━━ Exercise inputs
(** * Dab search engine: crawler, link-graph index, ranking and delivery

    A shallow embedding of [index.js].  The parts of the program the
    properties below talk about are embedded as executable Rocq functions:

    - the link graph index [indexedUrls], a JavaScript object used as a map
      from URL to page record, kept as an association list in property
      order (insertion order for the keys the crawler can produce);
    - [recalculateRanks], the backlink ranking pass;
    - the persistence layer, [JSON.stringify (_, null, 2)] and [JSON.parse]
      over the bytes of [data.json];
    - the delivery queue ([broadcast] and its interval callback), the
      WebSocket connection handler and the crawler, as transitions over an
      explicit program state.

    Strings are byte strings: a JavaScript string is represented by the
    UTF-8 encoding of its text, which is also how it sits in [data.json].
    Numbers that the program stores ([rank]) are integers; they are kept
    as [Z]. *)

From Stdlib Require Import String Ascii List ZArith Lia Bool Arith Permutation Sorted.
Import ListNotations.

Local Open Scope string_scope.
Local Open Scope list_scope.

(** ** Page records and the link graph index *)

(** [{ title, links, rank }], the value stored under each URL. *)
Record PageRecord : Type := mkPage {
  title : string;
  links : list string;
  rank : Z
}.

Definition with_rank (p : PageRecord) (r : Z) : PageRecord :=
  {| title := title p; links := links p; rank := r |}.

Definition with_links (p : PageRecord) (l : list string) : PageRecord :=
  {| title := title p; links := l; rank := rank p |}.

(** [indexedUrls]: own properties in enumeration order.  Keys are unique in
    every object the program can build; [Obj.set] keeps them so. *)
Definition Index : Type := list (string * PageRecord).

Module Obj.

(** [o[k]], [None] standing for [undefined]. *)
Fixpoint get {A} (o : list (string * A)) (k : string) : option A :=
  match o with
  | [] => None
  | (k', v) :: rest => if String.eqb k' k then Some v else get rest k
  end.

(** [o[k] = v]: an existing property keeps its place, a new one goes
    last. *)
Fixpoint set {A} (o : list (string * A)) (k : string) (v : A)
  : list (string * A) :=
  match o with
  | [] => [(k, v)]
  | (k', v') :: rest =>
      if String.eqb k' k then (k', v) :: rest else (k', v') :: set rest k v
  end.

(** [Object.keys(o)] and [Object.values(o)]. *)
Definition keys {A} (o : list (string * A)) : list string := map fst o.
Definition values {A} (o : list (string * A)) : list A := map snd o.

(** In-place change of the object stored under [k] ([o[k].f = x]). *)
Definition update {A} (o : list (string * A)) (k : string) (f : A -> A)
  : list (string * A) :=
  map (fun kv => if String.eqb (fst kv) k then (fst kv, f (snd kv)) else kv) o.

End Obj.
━━━━
Task goal: Return all lines in the data that include the word "Fixpoint".

Your solution:
Fixpoint get {A} (o : list (string * A)) (k : string) : option A :=
Fixpoint set {A} (o : list (string * A)) (k : string) (v : A)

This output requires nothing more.